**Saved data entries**
(* ===== verification/Denials.v ===== *)
(** * The watch over refusals

    [crates/core-runtime/src/denials.rs]: what a refusal tells the model, and the
    fold over a task's events that parks a task which keeps being refused. *)

From S2P Require Import Prelude RustStr External.
#[local] Open Scope Z_scope.

Definition STREAK_LIMIT : Z := 3.
Definition WINDOW : nat := 50.
Definition WINDOW_LIMIT : nat := 10.
Definition DENIAL_STREAK : string := "DENIAL_STREAK".

Definition NO_DETOUR : string :=
  "Do not reach the same effect by another route (a different command, tool, path or wrapper). Continue only with a materially safer alternative that needs no further permission; otherwise stop and ask the user what to do.".

Definition guidance (code : string) : string :=
  if code =s "APPROVAL_DENIED" then "The user refused this effect. " +:+ NO_DETOUR
  else if code =s "APPROVAL_EXPIRED" then
    "No one answered in time. That is not a refusal and says nothing about whether the effect is safe or unsafe. Ask again only if the effect is still needed. " +:+ NO_DETOUR
  else if code =s "HOOK_DENIED" then "A configured hook refused this call. " +:+ NO_DETOUR
  else "Policy refused this call. " +:+ NO_DETOUR.

Inductive Trip :=
  | Streak (n : Z)
  | Window (denied of_ : nat).

Definition Trip_reason (t : Trip) : string :=
  match t with
  | Streak n => pretty n +:+ " tool calls in a row were refused; the task is parked so you can look at what the agent is attempting. Resume with StartTask, after steering it or changing the run mode or rules"
  | Window denied of_ => pretty (Z.of_nat denied) +:+ " of the last " +:+ pretty (Z.of_nat of_) +:+ " tool results were refusals; the task is parked so you can look at what the agent is attempting. Resume with StartTask, after steering it or changing the run mode or rules"
  end.

Record DenialWatch := {
  dw_consecutive : Z;
  dw_window : list bool
}.

Definition DenialWatch_default : DenialWatch := {| dw_consecutive := 0; dw_window := [] |}.

(** [while window.len() > WINDOW { window.pop_front() }]. *)
Fixpoint pop_to_window (w : list bool) : list bool :=
  match w with
  | [] => []
  | _ :: w' => if Nat.ltb WINDOW (length w) then pop_to_window w' else w
  end.

(** [DenialWatch::observe]. *)
Definition observe (denied : bool) (w : DenialWatch) : DenialWatch :=
  {| dw_consecutive := if denied then wrap32 (dw_consecutive w + 1) else 0;
     dw_window := pop_to_window (dw_window w ++ [denied]) |}.

(** [DenialWatch::trip]. *)
Definition trip (w : DenialWatch) : option Trip :=
  if STREAK_LIMIT <=? dw_consecutive w then Some (Streak (dw_consecutive w))
  else
    let denied := length (List.filter id (dw_window w)) in
    if Nat.leb WINDOW_LIMIT denied then Some (Window denied (length (dw_window w))) else None.

Section events.
Context {J : Json}.

(** [DenialWatch::observe_event]. *)
Definition observe_event (event_type : string) (payload : Value) (w : DenialWatch)
    : DenialWatch :=
  if (event_type =s "ToolCallPolicyDecision") &&
     bool_decide (json_get payload "allowed" ≫= as_bool = Some false) &&
     negb (bool_decide (json_get payload "approval_required" ≫= as_bool = Some true))
  then observe true w
  else if event_type =s "ToolCallFailed" then
    observe (match json_get payload "failure_code" ≫= as_str with
             | Some c => (c =s "APPROVAL_DENIED") || (c =s "APPROVAL_EXPIRED")
             | None => false
             end) w
  else if event_type =s "ToolCallSucceeded" then observe false w
  else if (event_type =s "TaskNeedsAttention") &&
          bool_decide ((json_get payload "diagnostic" ≫= λ d, json_get d "code") ≫= as_str =
                       Some DENIAL_STREAK)
  then DenialWatch_default
  else w.

Definition fold_events (log : list (string * Value)) (w : DenialWatch) : DenialWatch :=
  foldl (λ w e, observe_event e.1 e.2 w) w log.

(** ** What the watch counts *)

(** The result an event stands for, if it is one: refused or not. *)
Definition result_of (e : string * Value) : option bool :=
  if e.1 =s "ToolCallPolicyDecision" then
    if bool_decide (json_get e.2 "allowed" ≫= as_bool = Some false) &&
       negb (bool_decide (json_get e.2 "approval_required" ≫= as_bool = Some true))
    then Some true else None
  else if e.1 =s "ToolCallFailed" then
    Some (bool_decide (json_get e.2 "failure_code" ≫= as_str = Some "APPROVAL_DENIED" ∨
                       json_get e.2 "failure_code" ≫= as_str = Some "APPROVAL_EXPIRED"))
  else if e.1 =s "ToolCallSucceeded" then Some false
  else None.

(** The notice that parks a task for its refusals. *)
Definition is_park (e : string * Value) : bool :=
  (e.1 =s "TaskNeedsAttention") &&
  bool_decide ((json_get e.2 "diagnostic" ≫= λ d, json_get d "code") ≫= as_str =
               Some DENIAL_STREAK).

(** The results of a log since the task was last parked. *)
Fixpoint results (log : list (string * Value)) : list bool :=
  match log with
  | [] => []
  | e :: log' =>
      if existsb is_park log' then results log'
      else (if is_park e then [] else option_list (result_of e)) ++ omap result_of log'
  end.

(** How many refusals end a list of results. *)
Definition trailing (l : list bool) : nat :=
  default (length l) (position negb (reverse l)).

Lemma results_snoc log e :
  results (log ++ [e]) =
    if is_park e then [] else results log ++ option_list (result_of e).
Proof.
  induction log as [|x log IH]; cbn.
  - destruct (is_park e); [done|]. by rewrite app_nil_r.
  - rewrite existsb_app. cbn. rewrite IH, orb_false_r. destruct (is_park e) eqn:E.
    + by rewrite orb_true_r.
    + rewrite orb_false_r. destruct (existsb is_park log); [done|].
      rewrite omap_app. cbn. by rewrite <- app_assoc.
Qed.

Lemma pop_to_window_drop w : pop_to_window w = drop (length w - WINDOW) w.
Proof.
  induction w as [|b w IH]; [done|]. cbn [pop_to_window].
  destruct (Nat.ltb_spec WINDOW (length (b :: w))) as [Hlt|Hge].
  - rewrite IH. cbn [length] in *. by replace (S (length w) - WINDOW)%nat with (S (length w - WINDOW)) by lia.
  - by replace (length (b :: w) - WINDOW)%nat with O by lia.
Qed.

(** [observe_event] seen through [result_of]. *)
Lemma observe_event_spec e w :
  observe_event e.1 e.2 w =
    if is_park e then DenialWatch_default
    else match result_of e with Some d => observe d w | None => w end.
Proof.
  unfold observe_event, is_park, result_of. destruct e as [t v]; cbn.
  destruct (String.eqb_spec t "ToolCallPolicyDecision") as [->|H1]; cbn.
  { by destruct (_ && _). }
  destruct (String.eqb_spec t "ToolCallFailed") as [->|H2]; cbn.
  { f_equal. destruct (json_get v "failure_code" ≫= as_str) as [c|].
    - destruct (String.eqb_spec c "APPROVAL_DENIED"), (String.eqb_spec c "APPROVAL_EXPIRED");
        cbn; symmetry; first [apply bool_decide_eq_true | apply bool_decide_eq_false]; naive_solver.
    - symmetry. apply bool_decide_eq_false. naive_solver. }
  destruct (String.eqb_spec t "ToolCallSucceeded") as [->|H3]; cbn; [done|].
  by destruct (String.eqb_spec t "TaskNeedsAttention") as [->|H4]; cbn.
Qed.

Lemma trailing_snoc l d : trailing (l ++ [d]) = if d then S (trailing l) else O.
Proof.
  unfold trailing. rewrite reverse_snoc. cbn. destruct d; cbn; [|done].
  destruct (position negb (reverse l)); cbn; [done|]. rewrite length_app. cbn. lia.
Qed.

(** The state of the watch after a list of results. *)
Definition watch_of (l : list bool) : DenialWatch :=
  {| dw_consecutive := wrap32 (Z.of_nat (trailing l));
     dw_window := drop (length l - WINDOW) l |}.

Lemma observe_watch_of d l : observe d (watch_of l) = watch_of (l ++ [d]).
Proof.
  unfold observe, watch_of. cbn. rewrite trailing_snoc. f_equal.
  - destruct d; [|done]. unfold wrap32. rewrite Zplus_mod_idemp_l. f_equal. lia.
  - rewrite pop_to_window_drop, !length_app, length_drop. cbn [length].
    rewrite <- drop_app_le by lia. rewrite drop_drop. f_equal. lia.
Qed.

Lemma fold_events_watch log : fold_events log DenialWatch_default = watch_of (results log).
Proof.
  induction log as [|e log IH] using rev_ind; [done|].
  unfold fold_events in *. rewrite foldl_app. cbn [foldl]. rewrite IH, observe_event_spec, results_snoc.
  destruct (is_park e); [done|]. destruct (result_of e) as [d|]; cbn; [|by rewrite app_nil_r].
  apply observe_watch_of.
Qed.

(** The watch is exact. Rebuilt from any log of fewer than 2^32 events, it
    trips exactly when the results since the task was last parked end in three
    or more refusals, or hold ten or more among the last fifty: the first with
    the length of the streak, the second with the two counts. Nothing else in
    the log counts, and no other history parks a task. *)
Theorem denial_watch_exact log :
  Z.of_nat (length log) ≤ u32_max →
  let rs := results log in
  let recent := drop (length rs - 50) rs in
  let denied := length (List.filter id recent) in
  trip (fold_events log DenialWatch_default) =
    if (3 <=? trailing rs)%nat then Some (Streak (Z.of_nat (trailing rs)))
    else if (10 <=? denied)%nat then Some (Window denied (length recent)) else None.
Proof.
  intros Hlen. cbv zeta. rewrite fold_events_watch. unfold trip, watch_of. cbn -[Nat.leb].
  assert (length (results log) ≤ length log)%nat as Hr.
  { clear. induction log as [|e log IH] using rev_ind; [done|].
    rewrite results_snoc, length_app. cbn. destruct (is_park e); cbn; [lia|].
    rewrite length_app. destruct (result_of e); cbn; lia. }
  assert (trailing (results log) ≤ length (results log))%nat as Ht.
  { unfold trailing. destruct (position negb _) as [n|] eqn:E; cbn; [|lia].
    apply position_some in E as (x & l1 & l2 & E & <- & _).
    apply (f_equal length) in E. rewrite length_reverse, length_app in E. cbn in E. lia. }
  assert (wrap32 (Z.of_nat (trailing (results log))) = Z.of_nat (trailing (results log))) as ->
    by (unfold wrap32; apply Z.mod_small; unfold u32_max in *; lia).
  unfold STREAK_LIMIT. destruct (Z.leb_spec 3 (Z.of_nat (trailing (results log)))),
    (Nat.leb_spec 3 (trailing (results log))); try lia; done.
Qed.

End events.

(** ** Examples *)

Definition refused : string * Value (Json := Example.json) :=
  ("ToolCallPolicyDecision", Example.JObj [("allowed", Example.JBool false)]).
Definition succeeded : string * Value (Json := Example.json) :=
  ("ToolCallSucceeded", Example.JObj []).

Lemma denial_watch_exact_witness :
  trip (fold_events (J := Example.json) [refused; succeeded; refused; refused; refused]
          DenialWatch_default) = Some (Streak 3).
Proof.
  refine (denial_watch_exact (J := Example.json)
    [refused; succeeded; refused; refused; refused] _).
  vm_compute. discriminate.
Defined.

**ACTIVITY**
Only lines that hold the string "match" belong in the answer, so copy every one of them from the records.

**YOUR RESPONSE**
  match t with
  match w with
    observe (match json_get payload "failure_code" ≫= as_str with
  match log with
    else match result_of e with Some d => observe d w | None => w end.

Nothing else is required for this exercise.